Tuesday, July 25, 2017

Shouldn't I buy Insurance Online?

ANSWER: YES... YOU SHOULD!
You should buy Insurance online to save the hassle of having to interact with an insurance advisor. BUT this is only relevant to products which don't need any advice.
It is just like going to a pharmacy: some medicines are over the counter medicines but some medicines need a doctor's prescription as they might have side effects or certain dosage requirements.
An example would be: for a cold and cough, you can buy over the counter; but if you are seeking treatment for cancer and need to buy a chemotherapy injection that is ONLY by prescription or it could be fatal.
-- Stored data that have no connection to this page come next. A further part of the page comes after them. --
(** * proClubsApi: match ingestion and change detection

    A shallow embedding of [Match_Parser.py], of the polling loop of
    [main.py] and of the URL builder of [API_Service.py].  Python values are an inductive type, exceptions are an
    explicit result type, the parser object and the three files the
    program reads and writes are records that are passed along. *)

From Stdlib Require Import ZArith String Ascii List.
From stdpp Require Import base option list strings gmap pretty.

Set Warnings "-register-all".
Local Open Scope Z_scope.
Local Open Scope string_scope.

(** ** Python values and exceptions *)

(** A Python float.  The program never computes with one: [float(...)]
    makes it, and it is stored and written out.  It is identified by its
    [repr], the shortest text that reads back as the same float. *)
Record pyfloat : Type := Float { float_repr : string }.

(** The values a decoded upstream payload is made of.  Mapping keys are
    strings, as the dataclasses declare them ([club_id: str],
    [player_id: str]); a mapping keeps its insertion order. *)
Inductive PyVal : Type :=
| VNone
| VBool (b : bool)
| VInt (z : Z)
| VFloat (f : pyfloat)
| VStr (s : string)
| VList (xs : list PyVal)
| VDict (kvs : list (string * PyVal)).

Inductive PyExn : Type :=
| KeyError (key : string)
| ValueError
| SyntaxError
| TypeError
| AttributeError
| IndexError
| FileNotFoundError
| EmptyDataError.

(** A computation either returns or raises. *)
Inductive Result (A : Type) : Type :=
| Ok (a : A)
| Raise (e : PyExn).
Arguments Ok {A} a.
Arguments Raise {A} e.

#[global] Instance Result_ret : MRet Result := λ A a, Ok a.
#[global] Instance Result_bind : MBind Result := λ A B f r,
  match r with Ok a => f a | Raise e => Raise e end.
#[global] Instance Result_fmap : FMap Result := λ A B f r,
  match r with Ok a => Ok (f a) | Raise e => Raise e end.

Definition raised {A} (r : Result A) : Prop := ∃ e, r = Raise e.

(** The interpreter's builtins the parser calls.  They are kept abstract:
    every general theorem below holds for any behaviour of [repr],
    [ast.literal_eval], [int] and [float]. *)
Class PyBuiltins : Type := {
  py_repr : PyVal → string;
  literal_eval : string → Result PyVal;
  py_int : PyVal → Result Z;
  py_float : PyVal → Result pyfloat;
}.

(** [str(v)]: a string is its own text, every other value prints as its
    [repr]. *)
Definition py_str `{PyBuiltins} (v : PyVal) : string :=
  match v with
  | VStr s => s
  | _ => py_repr v
  end.

(** ** Dictionaries in insertion order *)

Fixpoint dict_lookup {V} (k : string) (d : list (string * V)) : option V :=
  match d with
  | [] => None
  | (k', v) :: d' => if decide (k = k') then Some v else dict_lookup k d'
  end.

(** [d[k] = v]: an existing key keeps its position, a new one goes last. *)
Fixpoint dict_set {V} (k : string) (v : V) (d : list (string * V)) : list (string * V) :=
  match d with
  | [] => [(k, v)]
  | (k', v') :: d' =>
      if decide (k = k') then (k, v) :: d' else (k', v') :: dict_set k v d'
  end.

(** [v.items()] *)
Definition py_items (v : PyVal) : Result (list (string * PyVal)) :=
  match v with
  | VDict kvs => Ok kvs
  | _ => Raise AttributeError
  end.

(** [v.get(k, dflt)] *)
Definition py_get (v : PyVal) (k : string) (dflt : PyVal) : Result PyVal :=
  match v with
  | VDict kvs => Ok (default dflt (dict_lookup k kvs))
  | _ => Raise AttributeError
  end.

(** ** The entity model *)

Record PlayerStats : Type := mkPlayerStats {
  player_id : string;
  player_name : PyVal;
  club_id : string;
  position : PyVal;
  archetype_id : PyVal;
  rating : pyfloat;
  goals : Z;
  assists : Z;
  shots : Z;
  passes : Z;
  pass_attempts : Z;
  tackles : Z;
  tackle_attempts : Z;
  saves : Z;
  seconds_played : Z;
  score : Z;
  wins : Z;
  losses : Z;
  redcards : Z;
  user_result : Z;
}.

Record MatchData : Type := mkMatchData {
  match_id : string;
  timestamp : string;
  time_ago : string;
  players_by_club : list (string * list PlayerStats);
}.

Record MostRecentMatch : Type := mkMostRecentMatch {
  mr_match_id : string;
  mr_timestamp : string;
  mr_time_ago : string;
  mr_players : list PlayerStats;
  is_new : bool;
}.

(** A row of [club_matches.csv] as [read_csv] hands it over: column name
    to cell. *)
Abbreviation Row := (gmap string PyVal).

(** [row[k]] *)
Definition row_get (row : Row) (k : string) : Result PyVal :=
  match row !! k with
  | Some v => Ok v
  | None => Raise (KeyError k)
  end.

(** ** Record Normalizer: [MatchPlayerParser._parse_match_row] *)

Section Normalizer.
Context `{PyBuiltins}.

(** The [try]/[except (ValueError, SyntaxError)] around
    [ast.literal_eval]: both are turned into a [ValueError], anything
    else passes through. *)
Definition decode_players (players_str : string) : Result PyVal :=
  match literal_eval players_str with
  | Ok v => Ok v
  | Raise ValueError | Raise SyntaxError => Raise ValueError
  | Raise e => Raise e
  end.

(** The [PlayerStats(...)] call: keyword arguments are evaluated in
    the order they are written, the first failing coercion raises. *)
Definition parse_player (club : string) (pid : string) (player_stats : PyVal)
  : Result PlayerStats :=
  name ← py_get player_stats "playername" (VStr "Unknown");
  pos ← py_get player_stats "pos" (VStr "Unknown");
  arch ← py_get player_stats "archetypeid" (VStr "0");
  rating ← py_get player_stats "rating" (VInt 0) ≫= py_float;
  goals ← py_get player_stats "goals" (VInt 0) ≫= py_int;
  assists ← py_get player_stats "assists" (VInt 0) ≫= py_int;
  shots ← py_get player_stats "shots" (VInt 0) ≫= py_int;
  passes ← py_get player_stats "passesmade" (VInt 0) ≫= py_int;
  pass_attempts ← py_get player_stats "passattempts" (VInt 0) ≫= py_int;
  tackles ← py_get player_stats "tacklesmade" (VInt 0) ≫= py_int;
  tackle_attempts ← py_get player_stats "tackleattempts" (VInt 0) ≫= py_int;
  saves ← py_get player_stats "saves" (VInt 0) ≫= py_int;
  seconds_played ← py_get player_stats "secondsPlayed" (VInt 0) ≫= py_int;
  score ← py_get player_stats "SCORE" (VInt 0) ≫= py_int;
  wins ← py_get player_stats "wins" (VInt 0) ≫= py_int;
  losses ← py_get player_stats "losses" (VInt 0) ≫= py_int;
  redcards ← py_get player_stats "redcards" (VInt 0) ≫= py_int;
  user_result ← py_get player_stats "userResult" (VInt 0) ≫= py_int;
  mret (mkPlayerStats pid name club pos arch rating goals assists shots
          passes pass_attempts tackles tackle_attempts saves seconds_played
          score wins losses redcards user_result).

(** The inner loop: [for player_id, player_stats in club_players.items()]. *)
Fixpoint parse_players (club : string) (items : list (string * PyVal))
  : Result (list PlayerStats) :=
  match items with
  | [] => mret []
  | (pid, player_stats) :: rest =>
      p ← parse_player club pid player_stats;
      ps ← parse_players club rest;
      mret (p :: ps)
  end.

(** The outer loop: [for club_id, club_players in players_data.items()],
    threading [players_by_club]. *)
Fixpoint parse_clubs (items : list (string * PyVal))
    (players_by_club : list (string * list PlayerStats))
  : Result (list (string * list PlayerStats)) :=
  match items with
  | [] => mret players_by_club
  | (club, club_players) :: rest =>
      entries ← py_items club_players;
      players ← parse_players club entries;
      parse_clubs rest (dict_set club players players_by_club)
  end.

Definition _parse_match_row (row : Row) : Result MatchData :=
  mid ← row_get row "matchId";
  ts ← row_get row "timestamp";
  ago ← row_get row "timeAgo";
  players ← row_get row "players";
  players_data ← decode_players (py_str players);
  clubs ← py_items players_data;
  players_by_club ← parse_clubs clubs [];
  mret (mkMatchData (py_str mid) (py_str ts) (py_str ago) players_by_club).

End Normalizer.

(** ** The parser object and the files *)

(** [MatchPlayerParser]'s mutable attributes.  The two paths given to
    [__init__] are the constants of [main.py], [club_matches.csv] and
    [most_recent_matches.csv]; they are the fields of [Files] below. *)
Record MatchPlayerParser : Type := mkParser {
  matches : list MatchData;
  most_recent_match : option MostRecentMatch;
  new_matches_detected : bool;
}.

(** [MatchPlayerParser("club_matches.csv")] *)
Definition new_parser : MatchPlayerParser := mkParser [] None false.

Definition set_matches (ms : list MatchData) (self : MatchPlayerParser) :=
  mkParser ms (most_recent_match self) (new_matches_detected self).
Definition set_new_matches_detected (b : bool) (self : MatchPlayerParser) :=
  mkParser (matches self) (most_recent_match self) b.
Definition set_most_recent_match (m : MostRecentMatch) (self : MatchPlayerParser) :=
  mkParser (matches self) (Some m) (new_matches_detected self).

(** A cell of one of the two key columns of the history frame.  [read_csv]
    types a column by its content, so an id that was written as the text
    [1001] comes back as the integer 1001, while the frame built from the
    current matches holds the strings the parser made ([match_id] is a
    [str(...)], [player_id] a key of the decoded mapping).  An integer
    and a string are never equal.  [check_for_new_matches] converts the
    column with [.astype(str)] before it compares;
    [update_most_recent_matches] compares the cells as they are. *)
Inductive Cell : Type :=
| CInt (z : Z)
| CStr (s : string).

#[global] Instance Cell_eq_dec : EqDecision Cell.
Proof. solve_decision. Defined.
It's the same with trying to buy an insurance product online. Some products are simple and easier to understand hence can be purchased online like Car Insurance or Home Insurance or Travel Insurance as they have been commoditized in most scenarios; but again if you have a high end painting in your house or a limited edition sports car and that needs to be insured speaking to a qualified insurance advisor is a requirement.
Just like in medicine where it is a matter of LIFE & DEATH... you do need a trusted and professional advisor.
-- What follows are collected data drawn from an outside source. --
Lemma bounding_box_well_formed (points : polygon) :
  Forall well_formed_vertex points -> points <> [] ->
  exists lat lats lng lngs,
    GeoUtilsMore.get_bounding_box points
    = Ok (GeoUtilsMore.BoundingBox
            (PyNum.list_min lat lats) (PyNum.list_max lat lats)
            (PyNum.list_min lng lngs) (PyNum.list_max lng lngs)) /\
    Forall (fun a => PyNum.ordered a = true) (lat :: lats) /\
    Forall (fun a => PyNum.ordered a = true) (lng :: lngs) /\
    (forall v a, v ∈ points -> v_lat v = Some a -> a ∈ lat :: lats) /\
    (forall v a, v ∈ points -> v_lng v = Some a -> a ∈ lng :: lngs).
Proof.
  intros Hwf Hne.
  destruct (coordinates_of_well_formed points Hwf)
    as (lats & lngs & E1 & E2 & L1 & L2 & O1 & O2 & M1 & M2).
  destruct points as [|p points]; [congruence|].
  destruct lats as [|lat lats]; [discriminate L1|].
  destruct lngs as [|lng lngs]; [discriminate L2|].
  exists lat, lats, lng, lngs. unfold GeoUtilsMore.get_bounding_box.
  rewrite E1, E2. cbn. auto.
Qed.

(** The bounding box of a non-empty list of points with complete
    coordinates, none of them NaN, encloses every one of the points. *)
Theorem bounding_box_encloses_points (points : polygon) :
  Forall well_formed_vertex points -> points <> [] ->
  exists bbox,
    GeoUtilsMore.get_bounding_box points = Ok bbox /\
    forall lat lng, mk_vertex lat lng ∈ points ->
      Py.le (GeoUtilsMore.min_lat bbox) lat = true /\
      Py.le lat (GeoUtilsMore.max_lat bbox) = true /\
      Py.le (GeoUtilsMore.min_lng bbox) lng = true /\
      Py.le lng (GeoUtilsMore.max_lng bbox) = true.
Proof.
  intros Hwf Hne.
  destruct (bounding_box_well_formed points Hwf Hne)
    as (la & las & ln & lns & E & O1 & O2 & M1 & M2).
  eexists. split; [exact E|]. intros lat lng Hin.
  cbn [GeoUtilsMore.min_lat GeoUtilsMore.max_lat GeoUtilsMore.min_lng
       GeoUtilsMore.max_lng].
  pose proof (M1 _ lat Hin eq_refl) as Hlat.
  pose proof (M2 _ lng Hin eq_refl) as Hlng.
  pose proof (list_min_lower_bound la las O1) as B1.
  pose proof (list_max_upper_bound la las O1) as B2.
  pose proof (list_min_lower_bound ln lns O2) as B3.
  pose proof (list_max_upper_bound ln lns O2) as B4.
  rewrite Forall_forall in B1, B2, B3, B4. auto.
Qed.

Lemma bounding_box_encloses_points_witness :
  let square :=
    [mk_vertex 0 0; mk_vertex 0 1; mk_vertex 1 1; mk_vertex 1 0] in
  exists bbox,
    GeoUtilsMore.get_bounding_box square = Ok bbox /\
    forall lat lng, mk_vertex lat lng ∈ square ->
      Py.le (GeoUtilsMore.min_lat bbox) lat = true /\
      Py.le lat (GeoUtilsMore.max_lat bbox) = true /\
      Py.le (GeoUtilsMore.min_lng bbox) lng = true /\
      Py.le lng (GeoUtilsMore.max_lng bbox) = true.
Proof.
  cbv zeta. apply bounding_box_encloses_points; [|discriminate].
  repeat (apply List.Forall_cons;
          [eexists _, _; split; [reflexivity|split; reflexivity]|]).
  apply List.Forall_nil.
Defined.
When planning your financial future; looking at the unique changes of geopolitical risk, health risk, or risks unknown.... getting a professional advisor by your side is worth the effort of finding the right advisor.
I HAVE BEEN ASKED: Don't we have financial planning calculators online to do that for us?
So let me ask you: Don't we have self diagnosis website for medicine as well? But after we self diagnose, getting a doctor to sign off on certain illnesses is still the requirement to buy a prescription drug.
Similarly, you need a Financial Advisor to sign off on certain advice, like what combination of products is most effective? Should I only buy Term or only buy Permanent or should I buy a Combination?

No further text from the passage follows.